The problem> Select the lines below containing the word "clear".

Data for this task>
(** A 201 of the blob-store function's POST branch for a request with
    files: the new row's media list is the MediaRefs of the files. *)
Lemma neon_post_stored env req st resp st' :
  Neon.postBranch env req st = (Done resp, st') ->
  status resp = 201%Z ->
  filesOf req ≠ [] ->
  exists row,
    Hosted.items st' = Hosted.items st ++ [row]
    /\ Hosted.media row
       = Some (zip_with (storedRef "key") (filesOf req)
                        (storageKeys env 0 (Neon.newId env) (filesOf req))).
Proof.
  intros Hrun Hok Hfiles. unfold Neon.postBranch in Hrun.
  destruct (withBody_cases req
              ltac:(match type of Hrun with Hosted.withBody _ ?k _ = _ => exact k end) st)
    as [Hgo | [H413 | [e He]]];
    rewrite ?Hgo, ?H413, ?He in Hrun; [|bad Hrun|bad Hrun].
  clear Hgo. monad_in Hrun.
  destruct (get (fieldsOf req) "title") as [rawTitle|]; crunch Hrun; [|bad Hrun].
  destruct (get (fieldsOf req) "desc") as [rawDesc|]; crunch Hrun; [|bad Hrun].
  destruct (get (fieldsOf req) "whatsappMessage") as [rawMessage|]; crunch Hrun; [|bad Hrun].
  destruct (_ || _); crunch Hrun; [bad Hrun|].
  destruct (filesOf req) as [|file files]; [congruence|].
  destruct (neon_storeFiles_run env (file :: files) (Neon.newId env) 0 st)
    as (refs & st1 & Hst & Hitems & _).
  pose proof (neon_storeFiles_refs env (file :: files) (Neon.newId env) 0 st) as Hpin.
  rewrite Hst in Hpin. cbn [fst] in Hpin. injection Hpin as Hpin.
  rewrite Hst in Hrun. crunch Hrun.
  destruct refs as [|ref refs]; crunch Hrun; [bad Hrun|].
  match type of Hrun with
  | context [Neon.insertRow ?r st1] =>
      destruct (neon_insertRow_run r st1) as [[Hins _] | [e Hins]];
        rewrite Hins in Hrun; crunch Hrun; [|bad Hrun];
      exists r
  end.
  destruct (Neon.withMediaUrls (Some (ref :: refs))) as [out|];
    crunch Hrun; [|bad Hrun].
  inversion Hrun; subst resp st'. cbn [Hosted.items Hosted.media].
  rewrite Hitems, Hpin. split; reflexivity.
Qed.

(** The same for the object-storage function. *)
Lemma supabase_post_stored env req st resp st' :
  Supabase.postBranch env req st = (Done resp, st') ->
  status resp = 201%Z ->
  filesOf req ≠ [] ->
  exists row,
    Hosted.items st' = Hosted.items st ++ [row]
    /\ Hosted.media row
       = Some (zip_with (storedRef "path") (filesOf req)
                        (storagePaths env 0 (Supabase.folderId env) (filesOf req))).
Proof.
  intros Hrun Hok Hfiles. unfold Supabase.postBranch in Hrun.
  destruct (withBody_cases req
              ltac:(match type of Hrun with Hosted.withBody _ ?k _ = _ => exact k end) st)
    as [Hgo | [H413 | [e He]]];
    rewrite ?Hgo, ?H413, ?He in Hrun; [|bad Hrun|bad Hrun].
  clear Hgo. unfold Hosted.appendRow in Hrun. monad_in Hrun.
  destruct (get (fieldsOf req) "title") as [rawTitle|]; crunch Hrun; [|bad Hrun].
  destruct (get (fieldsOf req) "desc") as [rawDesc|]; crunch Hrun; [|bad Hrun].
  destruct (get (fieldsOf req) "whatsappMessage") as [rawMessage|]; crunch Hrun; [|bad Hrun].
  destruct (_ || _); crunch Hrun; [bad Hrun|].
  destruct (filesOf req) as [|file files]; [congruence|].
  destruct (Supabase.storeFiles env 0 (file :: files) (Supabase.folderId env) st)
    as [r st1] eqn:Hst.
  destruct (supabase_storeFiles_run _ _ _ _ _ _ _ Hst) as [Hitems _].
  destruct r as [refs|]; [|bad Hrun].
  apply supabase_storeFiles_refs in Hst as Hpin.
  destruct refs as [|ref refs]; crunch Hrun; [bad Hrun|].
  match type of Hrun with
  | context [Supabase.rowJson env ?r] =>
      destruct (Supabase.rowJson env r) as [out|];
        crunch Hrun; [|bad Hrun];
      exists r
  end.
  inversion Hrun; subst resp st'. cbn [Hosted.items Hosted.media].
  rewrite Hitems, Hpin. split; reflexivity.
Qed.

Lemma files_fields req : filesOf req ≠ [] -> readable (fieldsOf req) = true.
Proof.
  unfold filesOf, fieldsOf. destruct (Hosted.payload req); [reflexivity | congruence..].
Qed.

(** The POST branch of the blob-store function creates the item when the
    body can be read and brings files, a title and a description, and the
    id drawn for the item is free. *)
Lemma neon_post_files_ok env req st :
  bodyRead req = true ->
  filesOf req ≠ [] ->
  supplied req "title" ≠ "" ->
  supplied req "desc" ≠ "" ->
  rowOf (Neon.newId env) st = None ->
  exists resp st', Neon.postBranch env req st = (Done resp, st') /\ status resp = 201%Z.
Proof.
  intros Hread Hfiles Htitle Hdesc Hfresh.
  pose proof (files_fields req Hfiles) as Hfields.
  unfold Neon.postBranch. rewrite (withBody_read _ _ _ Hread).
  unfold supplied in Htitle, Hdesc.
  destruct (readable_get _ "title" Hfields) as [rawTitle Ht].
  destruct (readable_get _ "desc" Hfields) as [rawDesc Hd].
  destruct (readable_get _ "whatsappMessage" Hfields) as [rawMessage Hw].
  rewrite Ht in Htitle. rewrite Hd in Hdesc.
  destruct (filesOf req) as [|file files]; [congruence|].
  destruct (neon_storeFiles_run env (file :: files) (Neon.newId env) 0 st)
    as (refs & st1 & Hst & Hitems & _).
  pose proof (neon_storeFiles_refs env (file :: files) (Neon.newId env) 0 st) as Hpin.
  rewrite Hst in Hpin. cbn [fst] in Hpin. injection Hpin as Hpin.
  unfold Neon.insertRow, Hosted.selectById, Hosted.appendRow.
  unfold bind, lift, ret, gets, modify, throw. rewrite Ht, Hd, Hw. cbv beta iota zeta.
  rewrite (eqb_empty _ Htitle), (eqb_empty _ Hdesc). cbn [orb]. cbv beta iota zeta.
  rewrite Hst. cbv beta iota zeta.
  destruct refs as [|ref refs]; [discriminate|].
  unfold rowOf in Hfresh. rewrite <- Hitems in Hfresh.
  cbn [Hosted.id].
  destruct (filter _ (Hosted.items st1)) as [|taken rest]; [|discriminate].
  destruct (withMediaUrls_ok (ref :: refs)) as [out Hout].
  { rewrite Hpin. apply storedRefs_readable. }
  rewrite Hout. eexists _, _. split; reflexivity.
Qed.

(** The POST branch of the object-storage function creates the item when
    the body can be read and brings files, a title and a description, and
    the paths drawn for the files are distinct and free. *)
Lemma supabase_post_files_ok env req st :
  bodyRead req = true ->
  filesOf req ≠ [] ->
  supplied req "title" ≠ "" ->
  supplied req "desc" ≠ "" ->
  NoDup (storagePaths env 0 (Supabase.folderId env) (filesOf req)) ->
  Forall (fun p => Hosted.blobs st !! p = None)
         (storagePaths env 0 (Supabase.folderId env) (filesOf req)) ->
  exists resp st', Supabase.postBranch env req st = (Done resp, st') /\ status resp = 201%Z.
Proof.
  intros Hread Hfiles Htitle Hdesc Hnd Hfree.
  pose proof (files_fields req Hfiles) as Hfields.
  unfold Supabase.postBranch. rewrite (withBody_read _ _ _ Hread).
  unfold supplied in Htitle, Hdesc.
  destruct (readable_get _ "title" Hfields) as [rawTitle Ht].
  destruct (readable_get _ "desc" Hfields) as [rawDesc Hd].
  destruct (readable_get _ "whatsappMessage" Hfields) as [rawMessage Hw].
  rewrite Ht in Htitle. rewrite Hd in Hdesc.
  destruct (supabase_storeFiles_ok env _ _ 0 st Hnd Hfree) as (st1 & Hst & Hitems).
  destruct (filesOf req) as [|file files]; [congruence|].
  unfold Supabase.rowJson, Hosted.appendRow.
  unfold bind, lift, ret, gets, modify, throw. rewrite Ht, Hd, Hw. cbv beta iota zeta.
  rewrite (eqb_empty _ Htitle), (eqb_empty _ Hdesc). cbn [orb]. cbv beta iota zeta.
  rewrite Hst. cbv beta iota zeta. cbn [storagePaths zip_with]. cbv beta iota zeta.
  cbn [Hosted.media].
  match goal with
  | |- context [Supabase.withPublicUrls env (Some ?m)] =>
      destruct (withPublicUrls_ok env m) as [out Hout];
        [exact (storedRefs_readable "path" (file :: files)
                  (storagePaths env 0 (Supabase.folderId env) (file :: files)))|]
  end.
  rewrite Hout. cbn [andThen]. eexists _, _. split; reflexivity.
Qed.

Lemma toItemResponse_ok item x l :
  prop item "media" = JArr (x :: l) ->
  forallb readable (x :: l) = true ->
  exists v, Local.toItemResponse item = Done v.
Proof.
  intros Hmedia Hall. unfold Local.toItemResponse, Local.mediaList.
  rewrite normalizeItem_media, Hmedia. cbn [andThen].
  match goal with
  | |- context [mapM ?f (x :: l)] => destruct (mapM_ok f (x :: l)) as [out Hout]
  end.
  { intros entry Hin. pose proof (forallb_In _ _ _ Hall Hin) as Hr.
    destruct (readable_get entry "type" Hr) as [t Ht].
    destruct (readable_get entry "url" Hr) as [u Hu].
    rewrite Ht, Hu. cbn [andThen]. eexists. reflexivity. }
  rewrite Hout. cbn [andThen]. eexists. reflexivity.
Qed.

Lemma underLimit_overLimit parts : underLimit parts = true -> overLimit parts = false.
Proof.
  unfold underLimit, overLimit. induction parts as [|p parts IH]; [reflexivity|].
  cbn [forallb existsb]. intros Hall. apply andb_true_iff in Hall as [Hp Hrest].
  rewrite (IH Hrest), orb_false_r. apply N.ltb_ge, N.lt_le_incl, N.ltb_lt. exact Hp.
Qed.

(** The local POST route creates the item when the request brings files,
    each under the limit, and text fields that can be trimmed. *)
Lemma local_post_files_ok clock body parts st :
  parts ≠ [] ->
  underLimit parts = true ->
  textual (prop body "title") = true ->
  textual (prop body "desc") = true ->
  textual (prop body "whatsappMessage") = true ->
  status (Local.serve (Local.PostItems clock body parts) st).1 = 200%Z.
Proof.
  intros Hparts Hsmall Ht Hd Hm. apply underLimit_overLimit in Hsmall.
  unfold Local.serve, Local.route, Local.uploadArray, Local.postItem, Local.readItems,
    Local.writeItems.
  unfold overLimit in Hsmall. unfold bind, gets, lift, ret, modify. rewrite Hsmall.
  cbv beta iota zeta.
  destruct (trimOf_textual _ "Novo imovel" Ht) as [t ->].
  destruct (trimOf_textual _ "Mais detalhes no WhatsApp." Hd) as [d ->].
  destruct (trimOf_textual _ DEFAULT_WHATS_MESSAGE Hm) as [m ->].
  destruct parts as [|p parts]; [congruence|]. cbn [map]. cbv beta iota zeta.
  match goal with
  | |- context [Local.toItemResponse ?item] =>
      destruct (toItemResponse_ok item (Local.mediaOfFile (Local.storedFile p))
                  (map Local.mediaOfFile (map Local.storedFile parts)))
        as [v Hv]
  end.
  - prop_object. reflexivity.
  - cbn [forallb]. clear. induction parts as [|q parts IH]; [reflexivity|].
    cbn [map forallb] in *. exact IH.
  - rewrite Hv. reflexivity.
Qed.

Exercise output>
  clear Hgo. monad_in Hrun.
  clear Hgo. unfold Hosted.appendRow in Hrun. monad_in Hrun.
  - cbn [forallb]. clear. induction parts as [|q parts IH]; [reflexivity|].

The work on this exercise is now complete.